------ Information given ------

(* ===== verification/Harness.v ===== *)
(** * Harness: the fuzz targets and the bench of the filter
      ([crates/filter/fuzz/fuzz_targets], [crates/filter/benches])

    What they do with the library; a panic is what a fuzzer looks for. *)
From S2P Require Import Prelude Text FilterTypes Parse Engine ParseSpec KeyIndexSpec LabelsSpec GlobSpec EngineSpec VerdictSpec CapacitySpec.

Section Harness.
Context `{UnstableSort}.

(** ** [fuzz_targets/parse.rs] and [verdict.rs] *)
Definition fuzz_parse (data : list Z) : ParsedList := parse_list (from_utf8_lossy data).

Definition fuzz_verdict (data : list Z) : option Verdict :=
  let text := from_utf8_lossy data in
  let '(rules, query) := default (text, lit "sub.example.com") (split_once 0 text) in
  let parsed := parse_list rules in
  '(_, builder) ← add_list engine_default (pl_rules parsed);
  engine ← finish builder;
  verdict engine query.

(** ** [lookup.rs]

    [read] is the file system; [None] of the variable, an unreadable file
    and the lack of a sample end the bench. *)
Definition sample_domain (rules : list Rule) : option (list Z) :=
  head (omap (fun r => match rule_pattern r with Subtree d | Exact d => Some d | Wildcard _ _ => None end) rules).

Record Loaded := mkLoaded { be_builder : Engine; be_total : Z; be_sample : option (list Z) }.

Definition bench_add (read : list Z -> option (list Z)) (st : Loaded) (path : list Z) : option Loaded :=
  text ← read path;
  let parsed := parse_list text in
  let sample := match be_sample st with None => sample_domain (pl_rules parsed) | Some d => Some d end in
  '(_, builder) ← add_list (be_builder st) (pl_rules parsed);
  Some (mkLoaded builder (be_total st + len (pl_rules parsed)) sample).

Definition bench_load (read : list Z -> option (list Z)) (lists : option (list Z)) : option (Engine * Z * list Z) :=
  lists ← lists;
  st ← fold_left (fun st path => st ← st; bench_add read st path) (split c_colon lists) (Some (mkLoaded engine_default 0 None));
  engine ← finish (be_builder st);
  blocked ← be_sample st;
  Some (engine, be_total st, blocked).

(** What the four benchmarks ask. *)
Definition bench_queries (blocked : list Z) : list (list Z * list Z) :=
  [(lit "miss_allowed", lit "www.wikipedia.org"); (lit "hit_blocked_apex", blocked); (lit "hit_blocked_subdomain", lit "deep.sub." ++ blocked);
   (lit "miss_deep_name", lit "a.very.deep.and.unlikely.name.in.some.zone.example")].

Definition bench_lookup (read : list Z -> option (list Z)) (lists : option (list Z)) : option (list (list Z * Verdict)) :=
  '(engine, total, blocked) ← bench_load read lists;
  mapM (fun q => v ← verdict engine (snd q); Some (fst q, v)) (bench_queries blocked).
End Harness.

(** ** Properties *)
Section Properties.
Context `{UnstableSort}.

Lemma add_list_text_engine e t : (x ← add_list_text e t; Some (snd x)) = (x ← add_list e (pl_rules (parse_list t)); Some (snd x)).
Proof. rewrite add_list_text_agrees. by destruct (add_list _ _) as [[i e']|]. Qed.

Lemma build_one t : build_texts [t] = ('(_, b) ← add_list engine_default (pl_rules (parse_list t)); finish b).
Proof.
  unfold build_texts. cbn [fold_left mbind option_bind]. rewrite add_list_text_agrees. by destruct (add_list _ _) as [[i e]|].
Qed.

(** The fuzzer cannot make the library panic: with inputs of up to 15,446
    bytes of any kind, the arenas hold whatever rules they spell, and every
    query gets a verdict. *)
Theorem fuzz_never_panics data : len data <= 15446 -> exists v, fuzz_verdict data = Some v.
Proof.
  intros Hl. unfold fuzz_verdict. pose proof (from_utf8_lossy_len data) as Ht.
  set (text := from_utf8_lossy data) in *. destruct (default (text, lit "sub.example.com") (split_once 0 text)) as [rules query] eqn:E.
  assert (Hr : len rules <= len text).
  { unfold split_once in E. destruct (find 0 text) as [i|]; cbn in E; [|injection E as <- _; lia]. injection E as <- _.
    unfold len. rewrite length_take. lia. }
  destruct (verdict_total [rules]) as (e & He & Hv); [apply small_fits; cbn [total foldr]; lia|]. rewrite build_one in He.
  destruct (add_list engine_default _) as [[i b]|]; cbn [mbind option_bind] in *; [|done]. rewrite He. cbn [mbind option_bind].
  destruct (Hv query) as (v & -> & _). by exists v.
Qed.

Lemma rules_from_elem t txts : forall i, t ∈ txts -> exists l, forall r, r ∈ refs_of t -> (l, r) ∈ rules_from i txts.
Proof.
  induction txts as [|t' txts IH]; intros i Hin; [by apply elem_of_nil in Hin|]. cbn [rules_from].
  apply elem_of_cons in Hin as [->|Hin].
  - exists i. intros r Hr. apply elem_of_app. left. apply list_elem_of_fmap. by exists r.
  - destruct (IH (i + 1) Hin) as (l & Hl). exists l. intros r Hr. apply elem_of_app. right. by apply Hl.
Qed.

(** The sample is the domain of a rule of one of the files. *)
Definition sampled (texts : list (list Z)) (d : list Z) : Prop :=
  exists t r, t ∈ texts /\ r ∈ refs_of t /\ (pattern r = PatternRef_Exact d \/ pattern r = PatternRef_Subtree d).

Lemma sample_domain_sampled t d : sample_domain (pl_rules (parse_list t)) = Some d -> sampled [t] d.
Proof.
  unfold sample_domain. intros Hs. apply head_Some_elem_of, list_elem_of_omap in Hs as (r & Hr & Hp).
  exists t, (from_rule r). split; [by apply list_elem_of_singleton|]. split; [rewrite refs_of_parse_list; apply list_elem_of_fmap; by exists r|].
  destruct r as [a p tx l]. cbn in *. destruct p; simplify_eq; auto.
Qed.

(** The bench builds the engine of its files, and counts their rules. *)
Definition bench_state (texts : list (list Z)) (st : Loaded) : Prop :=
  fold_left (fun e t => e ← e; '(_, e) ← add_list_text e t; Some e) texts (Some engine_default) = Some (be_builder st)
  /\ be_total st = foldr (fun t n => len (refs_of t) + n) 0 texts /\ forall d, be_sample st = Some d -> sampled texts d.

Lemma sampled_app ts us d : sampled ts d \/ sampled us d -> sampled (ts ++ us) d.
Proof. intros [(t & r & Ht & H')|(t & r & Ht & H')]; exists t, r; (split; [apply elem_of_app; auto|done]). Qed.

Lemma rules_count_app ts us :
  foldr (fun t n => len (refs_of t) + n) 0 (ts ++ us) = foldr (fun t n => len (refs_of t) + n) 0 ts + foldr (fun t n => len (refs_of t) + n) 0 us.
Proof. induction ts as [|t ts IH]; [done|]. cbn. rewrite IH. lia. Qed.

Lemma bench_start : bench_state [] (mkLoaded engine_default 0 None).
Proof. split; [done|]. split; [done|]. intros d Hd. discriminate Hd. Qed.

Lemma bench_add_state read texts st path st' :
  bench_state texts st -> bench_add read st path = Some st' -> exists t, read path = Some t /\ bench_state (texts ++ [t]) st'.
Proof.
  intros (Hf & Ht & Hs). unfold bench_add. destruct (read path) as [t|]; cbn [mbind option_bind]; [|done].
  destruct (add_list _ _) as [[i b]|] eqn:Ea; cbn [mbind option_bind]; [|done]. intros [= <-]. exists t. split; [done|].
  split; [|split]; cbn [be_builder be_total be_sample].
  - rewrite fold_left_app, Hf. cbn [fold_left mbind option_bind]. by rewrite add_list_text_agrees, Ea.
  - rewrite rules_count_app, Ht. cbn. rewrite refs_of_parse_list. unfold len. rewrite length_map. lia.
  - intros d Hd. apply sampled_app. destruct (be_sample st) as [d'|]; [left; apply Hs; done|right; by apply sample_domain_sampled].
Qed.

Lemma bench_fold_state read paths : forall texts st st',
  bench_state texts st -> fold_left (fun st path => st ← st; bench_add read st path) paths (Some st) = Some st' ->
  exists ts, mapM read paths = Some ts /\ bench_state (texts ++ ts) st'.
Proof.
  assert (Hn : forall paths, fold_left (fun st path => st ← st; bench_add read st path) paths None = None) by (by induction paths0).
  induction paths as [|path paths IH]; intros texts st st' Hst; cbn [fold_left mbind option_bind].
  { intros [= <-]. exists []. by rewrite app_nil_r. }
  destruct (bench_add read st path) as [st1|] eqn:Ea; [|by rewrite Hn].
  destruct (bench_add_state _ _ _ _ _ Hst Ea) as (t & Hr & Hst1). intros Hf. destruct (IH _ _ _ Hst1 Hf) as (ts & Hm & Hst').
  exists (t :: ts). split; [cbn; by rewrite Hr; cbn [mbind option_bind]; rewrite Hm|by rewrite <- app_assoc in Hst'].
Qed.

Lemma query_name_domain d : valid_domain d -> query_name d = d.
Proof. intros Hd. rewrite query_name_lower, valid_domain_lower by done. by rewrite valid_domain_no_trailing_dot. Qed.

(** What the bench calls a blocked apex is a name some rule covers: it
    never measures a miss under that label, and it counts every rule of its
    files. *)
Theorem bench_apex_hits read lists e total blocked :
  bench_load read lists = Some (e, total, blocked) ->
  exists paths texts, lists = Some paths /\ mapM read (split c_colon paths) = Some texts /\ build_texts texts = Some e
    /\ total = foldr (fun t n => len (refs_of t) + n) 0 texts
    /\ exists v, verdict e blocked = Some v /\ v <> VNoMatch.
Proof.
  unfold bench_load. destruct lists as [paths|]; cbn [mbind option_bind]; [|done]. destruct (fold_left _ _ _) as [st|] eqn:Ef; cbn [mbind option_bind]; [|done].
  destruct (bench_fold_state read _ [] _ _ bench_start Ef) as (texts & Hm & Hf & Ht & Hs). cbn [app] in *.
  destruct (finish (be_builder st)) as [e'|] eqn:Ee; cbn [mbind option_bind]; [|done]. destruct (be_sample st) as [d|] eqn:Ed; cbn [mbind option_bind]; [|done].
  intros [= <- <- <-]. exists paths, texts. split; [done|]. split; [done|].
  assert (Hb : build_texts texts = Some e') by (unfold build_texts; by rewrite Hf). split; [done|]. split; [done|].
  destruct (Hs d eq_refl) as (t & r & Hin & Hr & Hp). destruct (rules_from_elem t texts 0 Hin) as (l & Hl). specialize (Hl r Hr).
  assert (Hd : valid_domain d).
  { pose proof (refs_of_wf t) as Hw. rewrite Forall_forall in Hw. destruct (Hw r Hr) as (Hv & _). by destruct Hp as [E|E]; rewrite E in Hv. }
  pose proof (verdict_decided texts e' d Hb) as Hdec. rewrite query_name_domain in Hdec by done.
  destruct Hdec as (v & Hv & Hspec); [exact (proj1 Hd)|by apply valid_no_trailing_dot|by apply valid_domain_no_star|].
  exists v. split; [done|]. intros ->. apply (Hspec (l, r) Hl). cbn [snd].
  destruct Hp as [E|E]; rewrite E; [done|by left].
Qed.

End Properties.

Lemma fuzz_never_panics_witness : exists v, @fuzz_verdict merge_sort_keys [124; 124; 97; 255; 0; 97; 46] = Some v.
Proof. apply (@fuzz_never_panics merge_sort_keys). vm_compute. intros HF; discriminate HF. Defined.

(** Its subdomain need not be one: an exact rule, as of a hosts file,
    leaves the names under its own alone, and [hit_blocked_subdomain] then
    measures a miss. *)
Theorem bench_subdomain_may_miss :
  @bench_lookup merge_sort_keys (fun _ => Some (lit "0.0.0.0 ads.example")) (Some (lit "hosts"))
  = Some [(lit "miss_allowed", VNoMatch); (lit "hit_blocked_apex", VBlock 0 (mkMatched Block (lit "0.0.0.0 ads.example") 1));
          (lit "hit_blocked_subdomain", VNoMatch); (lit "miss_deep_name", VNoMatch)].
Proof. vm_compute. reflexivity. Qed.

------

=== What the exercise asks ===
The answer must be every line of the data that holds the word "hosts".

=== Problem solution ===
(** Its subdomain need not be one: an exact rule, as of a hosts file,
  @bench_lookup merge_sort_keys (fun _ => Some (lit "0.0.0.0 ads.example")) (Some (lit "hosts"))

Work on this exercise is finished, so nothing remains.